DIRECTIONS FOR THIS TASK:
Search the records for lines with the word "IsCoinNameValid" and copy each match.

Records contained in a dataset:
▽

Lemma ConvertDenomToTokenKeyId_name n rest :
  IsCoinNameValid n = true → ConvertDenomToTokenKeyId (n +:+ "-" +:+ rest) = Some (token_key n).
Proof.
  intros Hn. unfold ConvertDenomToTokenKeyId, ConvertDenomToTokenId.
  rewrite split_name by done. destruct (name_symbol n Hn) as (pre&sym&E&Hs&Hl).
  rewrite chars_app, E, <-app_assoc, re_search_intro; simpl.
  - rewrite name_valid_lower by done. by apply ConvertIdToTokenKeyId_name.
  - apply matches_range_class; [lia|]. eapply Forall_impl; [done|].
    intros c Hc. by rewrite az09_alnum.
Qed.

Lemma name_not_i_dot m : IsCoinNameValid ("i." +:+ m) = false.
Proof.
  unfold IsCoinNameValid. rewrite chars_app.
  change (re_match (deriv "." (deriv "i" reCoinName)) (chars m) = false).
  change (re_match RVoid (chars m) = false). apply re_match_void.
Qed.

Lemma token_key_inj n m :
  IsCoinNameValid n = true → IsCoinNameValid m = true → token_key n = token_key m → n = m.
Proof.
  unfold token_key. intros Hn Hm. pose proof (name_not_i_dot m). pose proof (name_not_i_dot n).
  destruct (Contains_char n "."), (Contains_char m "."); intros E; try done; try congruence.
  by simplify_eq/=.
Qed.

(** The name a valid minimum denomination stands for. *)
Lemma min_denom_name d :
  IsCoinMinDenomValid d = true →
  ∃ n, IsCoinNameValid n = true ∧ ConvertDenomToTokenKeyId d = Some (token_key n) ∧
       d = if decide (n = Iris) then IrisAtto else n +:+ MinDenomSuffix.
Proof.
  intros [->|(n&->&Hn&Hi)]%min_denom_inv.
  - exists Iris. split_and!; by vm_compute.
  - exists n. rewrite decide_False by done. split_and!; [done| |done].
    by apply (ConvertDenomToTokenKeyId_name n "min").
Qed.

(** Distinct denominations have distinct token keys. *)
Lemma ConvertDenomToTokenKeyId_inj d d' :
  IsCoinMinDenomValid d = true → IsCoinMinDenomValid d' = true →
  ConvertDenomToTokenKeyId d = ConvertDenomToTokenKeyId d' → d = d'.
Proof.
  intros (n&Hn&Ek&->)%min_denom_name (m&Hm&Em&->)%min_denom_name.
  rewrite Ek, Em. intros [= E]. by rewrite (token_key_inj n m).
Qed.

△

TASK RESULT:
  IsCoinNameValid n = true → ConvertDenomToTokenKeyId (n +:+ "-" +:+ rest) = Some (token_key n).
Lemma name_not_i_dot m : IsCoinNameValid ("i." +:+ m) = false.
  unfold IsCoinNameValid. rewrite chars_app.
  IsCoinNameValid n = true → IsCoinNameValid m = true → token_key n = token_key m → n = m.
  ∃ n, IsCoinNameValid n = true ∧ ConvertDenomToTokenKeyId d = Some (token_key n) ∧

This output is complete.